YOUR OBJECTIVE:
Go through the data and copy each line where the word "Hlow" shows up.

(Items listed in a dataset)
Lemma stack_read s (Q : ext2_fs C -> Z + bytes -> Prop) :
  st_inv (block_device s) -> st_ok 1 ->
  (forall c, st_inv c -> (forall b, st_ok b -> st_view c b = view s b) ->
     Q (set_store c s) (inr (view s 1))) ->
  wp (ext2_read_superblock now stack_buffer) s Q.
Proof.
  intros Hs H1 HQ. unfold ext2_read_superblock.
  apply wp_bnd, wp_bread_raw; [lia|done|done|done|]. intros c Hc Hv.
  eapply wp_lft; [|by apply HQ]. apply slice_full. symmetry. by apply st_view_len.
Qed.

(** The blocks of the superblock and of the descriptors. *)
Definition is_meta (num b : Z) : Prop := b = 1 \/ 2 <= b < 2 + (num + 31) / 32.

Lemma sync_spec s :
  fs_ok s -> fs_dirty s = true -> st_ok 1 -> table_ok (num_block_groups s) ->
  wp (sync_body now stack_buffer) s (fun s' r => r = inr ERR_SUCCESS /\ fs_dirty s' = false /\
    st_inv (block_device s') /\ superblock s' = superblock s /\ block_groups s' = block_groups s /\
    num_block_groups s' = num_block_groups s /\
    view s' 1 = superblock s /\
    (forall p, 0 <= p < 32 * num_block_groups s -> table_byte s' p = getZ (block_groups s) p) /\
    (forall b, st_ok b -> ~ is_meta (num_block_groups s) b -> view s' b = view s b)).
Proof.
  intros Hs Hd H1 Htab. pose proof Htab as [Hnum Hok]. unfold sync_body. apply wp_bnd, wp_gets. rewrite Hd. cbn [negb].
  apply wp_bnd, wp_gets. unfold ext2_write_superblock. apply wp_bnd, wp_bnd.
  eapply wp_lft; [apply memcpy_full; [done|by apply ok_sb]|].
  apply wp_bnd, wp_bwrite; [lia|done|done|by apply ok_sb|]. intros c Hc Hv. apply wp_ret.
  apply wp_bnd, wp_gets. apply wp_bnd, wp_gets. apply wp_bnd.
  apply (write_groups_spec _ (set_store c s) (block_groups s) stack_buffer (num_block_groups s) 0);
    [by apply fs_ok_store|done|done|by apply ok_groups|lia|cbn; lia|].
  intros s' (Hs' & E1 & E2 & E3 & _) Htb Hlow.
  destruct (st_flush_ok (block_device s') (ok_store _ Hs')) as (c2 & Hfl & Hc2 & Hv2).
  apply wp_bnd. exists (set_store c2 s'), (inr ERR_SUCCESS). unfold bflush. rewrite Hfl. split; [done|].
  apply wp_bnd, wp_modify, wp_ret. set (s2 := set_fs_dirty false (set_store c2 s')).
  assert (forall b, st_ok b -> view s2 b = view s' b) as Hv2'.
  { intros b Hb. change (view s2 b) with (st_view c2 b). by apply Hv2. }
  split; [done|]. split; [done|]. split; [done|]. split; [done|]. split; [done|]. split; [done|]. split; [|split].
  - rewrite Hv2', Hlow by (done || lia). change (view (set_store c s) 1) with (st_view c 1).
    rewrite Hv, decide_True by done. done.
  - intros p Hp. rewrite <- Htb by lia. unfold table_byte. rewrite Hv2' by (apply Hok; dlia). done.
  - intros b Hb Hm. unfold is_meta in Hm. rewrite Hv2', Hlow by (done || lia).
    change (view (set_store c s) b) with (st_view c b). rewrite Hv by done. by rewrite decide_False by lia.
Qed.

(** The number of groups [ext2_read_block_groups] computes. *)
Definition groups_of (sb : bytes) : Z :=
  let blocks := default 0 (getf sb 0 s_blocks_count) in
  let per := default 0 (getf sb 0 s_blocks_per_group) in
  u32 (blocks + per - 1) / per.

(** A superblock that [ext2_mount] accepts, of a file system with blocks of 1024
    bytes. *)
Definition sb_mountable (sb : bytes) : Prop :=
  lenZ sb = sizeof_superblock /\ ext2_validate_superblock sb = Some true /\
  getf sb 0 s_log_block_size = Some 0.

TASK ANSWER:
  intros s' (Hs' & E1 & E2 & E3 & _) Htb Hlow.
  - rewrite Hv2', Hlow by (done || lia). change (view (set_store c s) 1) with (st_view c 1).
  - intros b Hb Hm. unfold is_meta in Hm. rewrite Hv2', Hlow by (done || lia).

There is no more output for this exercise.